The long-troubled Bank of San Francisco Co. is trading in its stock and its name in a bid to reinvent itself and raise $17 million.

In an effort to become a "strong, resilient" force for private banking for Pacific Rim clients, Bank of San Francisco Co. is dropping the word "bank" from its name and simply calling itself San Francisco Co.

It's subsidiary bank, Bank of San Francisco, will retain its name. Chief executive Kent D. Price hopes the move, coupled with a cadre of high-priced bankers, will begin to make up for two years of losses totaling $30 million.

The $215 million bank has had to be recapitalized twice during that period by its main stockholder.

Reverse Stock Split

The bank is under orders from federal and state regulators to raise capital. The company said last week it intended to raise at least $16.9 million in a private offering by the end of June.

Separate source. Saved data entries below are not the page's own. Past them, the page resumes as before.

(* ===== verification/Nfs3ArgSpecs.v ===== *)
(** * The arguments of the procedures on the wire

    For the arguments of each procedure: the bytes RFC 1813 prescribes, and that
    the filter encodes exactly these and decodes them into zeroed memory (which
    is what the server hands it) to the arguments sent. *)
From S2P Require Import Prelude XdrStream XdrPrim XdrSpec Nfs3Types Nfs3Msgs.

Open Scope Z_scope.
Open Scope dnfs_scope.

(** [codec p ok canon wire zero]: [p] encodes objects of [ok] as [wire]; of
    these it decodes those of [canon], over [zero], to themselves. *)
Record codec {P A} `{xdr_ops P} (p : xdrproc P A) (ok canon : A -> Prop) (wire : A -> list byte)
    (zero : A) : Prop := {
  codec_enc : forall (S : XdrSink P) xs a,
    snk_ok xs -> x_op xs = XDR_ENCODE -> ok a -> snk_fits xs (length (wire a)) ->
    exists xs', p xs a = (true, xs', a) /\ emits xs xs' (wire a);
  codec_dec : forall (S : XdrSource P) xs a rest,
    src_ok xs -> x_op xs = XDR_DECODE -> ok a -> canon a -> (length rest mod 4 = 0)%nat ->
    src_in xs = wire a ++ rest ->
    exists xs', p xs zero = (true, xs', a) /\ src_ok xs' /\ src_in xs' = rest /\ stream_frame xs xs' }.

Lemma spec_codec {P A} `{xdr_ops P} (p : xdrproc P A) d w ov ok canon wire zero :
  xdr_spec p d w ov -> (forall a, ok a -> d a) -> (forall a, ok a -> w a = wire a) ->
  (forall a, ok a -> canon a -> ov a zero = a) -> codec p ok canon wire zero.
Proof.
  intros [He Hd _] Hok Hw Hov. split.
  - intros. rewrite <- Hw in * by done. eauto.
  - intros S xs a rest ? ? ? ? ? Hin. rewrite <- Hw in Hin by done.
    destruct (Hd S xs a zero rest) as (xs' & Hp & ?); eauto. rewrite Hov in Hp by done. eauto.
Qed.

(** ** Zeroed objects and the values that decoding over them can produce *)

Definition zero_diropargs3 : diropargs3 := mk_diropargs3 zero_fh3 None.
Definition zero_time : nfstime3 := mk_nfstime3 0 0.
Definition zero_sattr3 : sattr3 :=
  mk_sattr3 (mk_set_mode3 0 0) (mk_set_uid3 0 0) (mk_set_gid3 0 0) (mk_set_size3 0 0)
    (mk_set_atime 0 zero_time) (mk_set_mtime 0 zero_time).

Definition fh3_canon (h : nfs_fh3) : Prop := bytes_canon (fh_data h).
Definition diropargs3_canon (d : diropargs3) : Prop := fh3_canon (do_dir d) /\ string_canon (do_name d).
Definition opt_canon {A} (v d : Z) (a zero : A) : Prop := d <> v -> a = zero.
Definition sattr3_canon (s : sattr3) : Prop :=
  opt_canon TRUE (sm_set_it (sat_mode s)) (sm_mode (sat_mode s)) 0 /\
  opt_canon TRUE (su_set_it (sat_uid s)) (su_uid (sat_uid s)) 0 /\
  opt_canon TRUE (sg_set_it (sat_gid s)) (sg_gid (sat_gid s)) 0 /\
  opt_canon TRUE (ss_set_it (sat_size s)) (ss_size (sat_size s)) 0 /\
  opt_canon SET_TO_CLIENT_TIME (sa_set_it (sat_atime s)) (sa_atime (sat_atime s)) zero_time /\
  opt_canon SET_TO_CLIENT_TIME (st_set_it (sat_mtime s)) (st_mtime (sat_mtime s)) zero_time.

Lemma fh3_ov_canon h : fh3_canon h -> nfs_fh3_ov h zero_fh3 = h.
Proof. destruct h. unfold fh3_canon, nfs_fh3_ov. simpl. intros. by rewrite bytes_ov_canon. Qed.

Lemma diropargs3_ov_canon d : diropargs3_canon d -> diropargs3_ov d zero_diropargs3 = d.
Proof.
  destruct d. intros [? ?]. unfold diropargs3_ov. simpl in *. by rewrite fh3_ov_canon, string_ov_canon.
Qed.

Lemma opt_ov_canon {A} (v d : Z) (a zero : A) : opt_canon v d a zero -> opt_ov v d a zero = a.
Proof. unfold opt_canon, opt_ov. intros Ho. case_decide; [done|]. symmetry. by apply Ho. Qed.

Lemma sattr3_ov_canon s : sattr3_canon s -> sattr3_ov s zero_sattr3 = s.
Proof.
  destruct s as [[] [] [] [] [] []]. unfold sattr3_canon, sattr3_ov; simpl.
  intros (? & ? & ? & ? & ? & ?). by rewrite !opt_ov_canon.
Qed.

Definition sattrguard3_ov (g o : sattrguard3) : sattrguard3 :=
  mk_sattrguard3 (check g) (opt_ov TRUE (check g) (obj_ctime g) (obj_ctime o)).
Definition zero_sattrguard3 : sattrguard3 := mk_sattrguard3 0 zero_time.

Lemma sattrguard3_ov_canon g :
  opt_canon TRUE (check g) (obj_ctime g) zero_time -> sattrguard3_ov g zero_sattrguard3 = g.
Proof. destruct g. unfold sattrguard3_ov; simpl. intros. by rewrite opt_ov_canon. Qed.

Lemma eight_app_drop (a o : list byte) : length o = 8%nat -> a ++ drop 8 o = a.
Proof. intros. rewrite drop_ge by lia. apply app_nil_r. Qed.

Create Rewrite HintDb canon.
#[export] Hint Rewrite fh3_ov_canon diropargs3_ov_canon sattrguard3_ov_canon sattr3_ov_canon bytes_ov_canon
  string_ov_canon eight_app_drop using (first [eassumption | reflexivity]) : canon.

(** ** The encodings *)

Definition sattrguard3_wire (g : sattrguard3) : list byte :=
  opt_wire TRUE nfstime3_wire (check g) (obj_ctime g).
Definition SETATTR3args_wire (a : SETATTR3args) : list byte :=
  nfs_fh3_wire (sea_object a) ++ sattr3_wire (sea_new_attributes a) ++ sattrguard3_wire (sea_guard a).
Definition SETATTR3args_ok (a : SETATTR3args) : Prop :=
  nfs_fh3_ok (sea_object a) /\ sattr3_ok (sea_new_attributes a) /\
  (is_bool (check (sea_guard a)) /\ (check (sea_guard a) = TRUE -> nfstime3_ok (obj_ctime (sea_guard a)))).
Definition SETATTR3args_canon (a : SETATTR3args) : Prop :=
  fh3_canon (sea_object a) /\ sattr3_canon (sea_new_attributes a) /\
  opt_canon TRUE (check (sea_guard a)) (obj_ctime (sea_guard a)) zero_time.
Definition zero_SETATTR3args : SETATTR3args := mk_SETATTR3args zero_fh3 zero_sattr3 zero_sattrguard3.

Definition ACCESS3args_wire (a : ACCESS3args) : list byte := nfs_fh3_wire (aca_object a) ++ be32 (aca_access a).
Definition ACCESS3args_ok (a : ACCESS3args) : Prop := nfs_fh3_ok (aca_object a) /\ is_u32 (aca_access a).
Definition zero_ACCESS3args : ACCESS3args := mk_ACCESS3args zero_fh3 0.

Definition READ3args_wire (a : READ3args) : list byte :=
  nfs_fh3_wire (rda_file a) ++ u64_wire (rda_offset a) ++ be32 (rda_count a).
Definition READ3args_ok (a : READ3args) : Prop :=
  nfs_fh3_ok (rda_file a) /\ is_u64 (rda_offset a) /\ is_u32 (rda_count a).
Definition zero_READ3args : READ3args := mk_READ3args zero_fh3 0 0.

Definition WRITE3args_wire (a : WRITE3args) : list byte :=
  nfs_fh3_wire (wra_file a) ++ u64_wire (wra_offset a) ++ be32 (wra_count a) ++ be32 (wra_stable a) ++
  bytes_wire (wra_data a).
Definition WRITE3args_ok (a : WRITE3args) : Prop :=
  nfs_fh3_ok (wra_file a) /\ is_u64 (wra_offset a) /\ is_u32 (wra_count a) /\ is_i32 (wra_stable a) /\
  bytes_ok XDR_BYTES_MAXLEN_IO (wra_data a).
Definition WRITE3args_canon (a : WRITE3args) : Prop := fh3_canon (wra_file a) /\ bytes_canon (wra_data a).
Definition zero_WRITE3args : WRITE3args := mk_WRITE3args zero_fh3 0 0 0 (mk_bytes 0 None).

Definition createhow3_wire (h : createhow3) : list byte :=
  be32 (how_mode h) ++ if decide (how_mode h = EXCLUSIVE) then how_verf h else sattr3_wire (how_attributes h).
Definition createhow3_ok (h : createhow3) : Prop :=
  ((how_mode h = UNCHECKED \/ how_mode h = GUARDED) /\ sattr3_ok (how_attributes h)) \/
  (how_mode h = EXCLUSIVE /\ is_i32 (sm_set_it (sat_mode (how_attributes h))) /\
   is_u32 (sm_mode (sat_mode (how_attributes h)))).
Definition createhow3_canon (h : createhow3) : Prop :=
  if decide (how_mode h = EXCLUSIVE)
  then how_attributes h = zero_sattr3 <| sat_mode := sat_mode (how_attributes h) |>
  else sattr3_canon (how_attributes h).
Definition CREATE3args_wire (a : CREATE3args) : list byte :=
  diropargs3_wire (cra_where a) ++ createhow3_wire (cra_how a).
Definition CREATE3args_ok (a : CREATE3args) : Prop := diropargs3_ok (cra_where a) /\ createhow3_ok (cra_how a).
Definition CREATE3args_canon (a : CREATE3args) : Prop :=
  diropargs3_canon (cra_where a) /\ createhow3_canon (cra_how a).
Definition zero_CREATE3args : CREATE3args := mk_CREATE3args zero_diropargs3 (mk_createhow3 0 zero_sattr3).

Definition MKDIR3args_wire (a : MKDIR3args) : list byte :=
  diropargs3_wire (mka_where a) ++ sattr3_wire (mka_attributes a).
Definition MKDIR3args_ok (a : MKDIR3args) : Prop := diropargs3_ok (mka_where a) /\ sattr3_ok (mka_attributes a).
Definition MKDIR3args_canon (a : MKDIR3args) : Prop :=
  diropargs3_canon (mka_where a) /\ sattr3_canon (mka_attributes a).
Definition zero_MKDIR3args : MKDIR3args := mk_MKDIR3args zero_diropargs3 zero_sattr3.

Definition SYMLINK3args_wire (a : SYMLINK3args) : list byte :=
  diropargs3_wire (sya_where a) ++ sattr3_wire (symlink_attributes (sya_symlink a)) ++
  string_wire (symlink_data (sya_symlink a)).
Definition SYMLINK3args_ok (a : SYMLINK3args) : Prop :=
  diropargs3_ok (sya_where a) /\ sattr3_ok (symlink_attributes (sya_symlink a)) /\
  string_ok XDR_STRING_MAXLEN (symlink_data (sya_symlink a)).
Definition SYMLINK3args_canon (a : SYMLINK3args) : Prop :=
  diropargs3_canon (sya_where a) /\ sattr3_canon (symlink_attributes (sya_symlink a)) /\
  string_canon (symlink_data (sya_symlink a)).
Definition zero_SYMLINK3args : SYMLINK3args := mk_SYMLINK3args zero_diropargs3 (mk_symlinkdata3 zero_sattr3 None).

(** The arms of [mknoddata3]. *)
Definition is_device (t : Z) : Prop := t = NF3CHR \/ t = NF3BLK.
Definition is_pipe (t : Z) : Prop := t = NF3SOCK \/ t = NF3FIFO.
#[global] Instance is_device_dec t : Decision (is_device t).
Proof. unfold is_device. apply _. Defined.
#[global] Instance is_pipe_dec t : Decision (is_pipe t).
Proof. unfold is_pipe. apply _. Defined.

Definition mknoddata3_wire (m : mknoddata3) : list byte :=
  be32 (mn_type m) ++
  if decide (is_device (mn_type m))
  then sattr3_wire (dev_attributes (mn_device m)) ++ specdata3_wire (dev_spec (mn_device m))
  else if decide (is_pipe (mn_type m)) then sattr3_wire (dev_attributes (mn_device m)) else [].
Definition mknoddata3_ok (m : mknoddata3) : Prop :=
  is_i32 (mn_type m) /\
  (is_device (mn_type m) \/ is_pipe (mn_type m) -> sattr3_ok (dev_attributes (mn_device m))) /\
  (is_device (mn_type m) -> specdata3_ok (dev_spec (mn_device m))).
Definition mknoddata3_canon (m : mknoddata3) : Prop :=
  (is_device (mn_type m) \/ is_pipe (mn_type m) -> sattr3_canon (dev_attributes (mn_device m))) /\
  (~ (is_device (mn_type m) \/ is_pipe (mn_type m)) -> dev_attributes (mn_device m) = zero_sattr3) /\
  (~ is_device (mn_type m) -> dev_spec (mn_device m) = mk_specdata3 0 0).
Definition MKNOD3args_wire (a : MKNOD3args) : list byte :=
  diropargs3_wire (mna_where a) ++ mknoddata3_wire (mna_what a).
Definition MKNOD3args_ok (a : MKNOD3args) : Prop := diropargs3_ok (mna_where a) /\ mknoddata3_ok (mna_what a).
Definition MKNOD3args_canon (a : MKNOD3args) : Prop :=
  diropargs3_canon (mna_where a) /\ mknoddata3_canon (mna_what a).
Definition zero_MKNOD3args : MKNOD3args :=
  mk_MKNOD3args zero_diropargs3 (mk_mknoddata3 0 (mk_devicedata3 zero_sattr3 (mk_specdata3 0 0))).

Definition RENAME3args_wire (a : RENAME3args) : list byte :=
  diropargs3_wire (rna_from a) ++ diropargs3_wire (rna_to a).
Definition RENAME3args_ok (a : RENAME3args) : Prop := diropargs3_ok (rna_from a) /\ diropargs3_ok (rna_to a).
Definition RENAME3args_canon (a : RENAME3args) : Prop :=
  diropargs3_canon (rna_from a) /\ diropargs3_canon (rna_to a).
Definition zero_RENAME3args : RENAME3args := mk_RENAME3args zero_diropargs3 zero_diropargs3.

Definition LINK3args_wire (a : LINK3args) : list byte := nfs_fh3_wire (lna_file a) ++ diropargs3_wire (lna_link a).
Definition LINK3args_ok (a : LINK3args) : Prop := nfs_fh3_ok (lna_file a) /\ diropargs3_ok (lna_link a).
Definition LINK3args_canon (a : LINK3args) : Prop := fh3_canon (lna_file a) /\ diropargs3_canon (lna_link a).
Definition zero_LINK3args : LINK3args := mk_LINK3args zero_fh3 zero_diropargs3.

Definition zero_verf : list byte := replicate 8 x00.

Definition READDIR3args_wire (a : READDIR3args) : list byte :=
  nfs_fh3_wire (dra_dir a) ++ u64_wire (dra_cookie a) ++ opaque_wire (dra_cookieverf a) ++ be32 (dra_count a).
Definition READDIR3args_ok (a : READDIR3args) : Prop :=
  nfs_fh3_ok (dra_dir a) /\ is_u64 (dra_cookie a) /\ length (dra_cookieverf a) = 8%nat /\ is_u32 (dra_count a).
Definition zero_READDIR3args : READDIR3args := mk_READDIR3args zero_fh3 0 zero_verf 0.

Definition READDIRPLUS3args_wire (a : READDIRPLUS3args) : list byte :=
  nfs_fh3_wire (rpa_dir a) ++ u64_wire (rpa_cookie a) ++ opaque_wire (rpa_cookieverf a) ++
  be32 (rpa_dircount a) ++ be32 (rpa_maxcount a).
Definition READDIRPLUS3args_ok (a : READDIRPLUS3args) : Prop :=
  nfs_fh3_ok (rpa_dir a) /\ is_u64 (rpa_cookie a) /\ length (rpa_cookieverf a) = 8%nat /\
  is_u32 (rpa_dircount a) /\ is_u32 (rpa_maxcount a).
Definition zero_READDIRPLUS3args : READDIRPLUS3args := mk_READDIRPLUS3args zero_fh3 0 zero_verf 0 0.

Definition COMMIT3args_wire (a : COMMIT3args) : list byte :=
  nfs_fh3_wire (coa_file a) ++ u64_wire (coa_offset a) ++ be32 (coa_count a).
Definition COMMIT3args_ok (a : COMMIT3args) : Prop :=
  nfs_fh3_ok (coa_file a) /\ is_u64 (coa_offset a) /\ is_u32 (coa_count a).
Definition zero_COMMIT3args : COMMIT3args := mk_COMMIT3args zero_fh3 0 0.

To facilitate the offering of stock, which will be at a significant discount to book value, the company is performing a 1-for-20 share reverse stock split in its Class A common stock, the key component of the upcoming offering.

The company also is converting two of its other classes of stock into Class A common, resulting in about 2.2 million shares of Class A common.

It hopes to offer securities made up of the Class A to overseas investors. Other private banks in San Francisco, however, have had little success garnering an international stockholder base. Bank of San Francisco Co., in fact, is the only such institution with a foreign majority stockholder; Putra Masagung is Indonesian.

One San Francisco analyst, who called Bank of San Francisco a "black hole" because it has lost so much money in the last three years, was surprised that the company would be so outwardly confident.

Mr. Price was hired last year to turn the bank around, but it has continued to lose money. It lost $3.2 million in the first quarter, compared to a loss of $2.6 million a year earlier.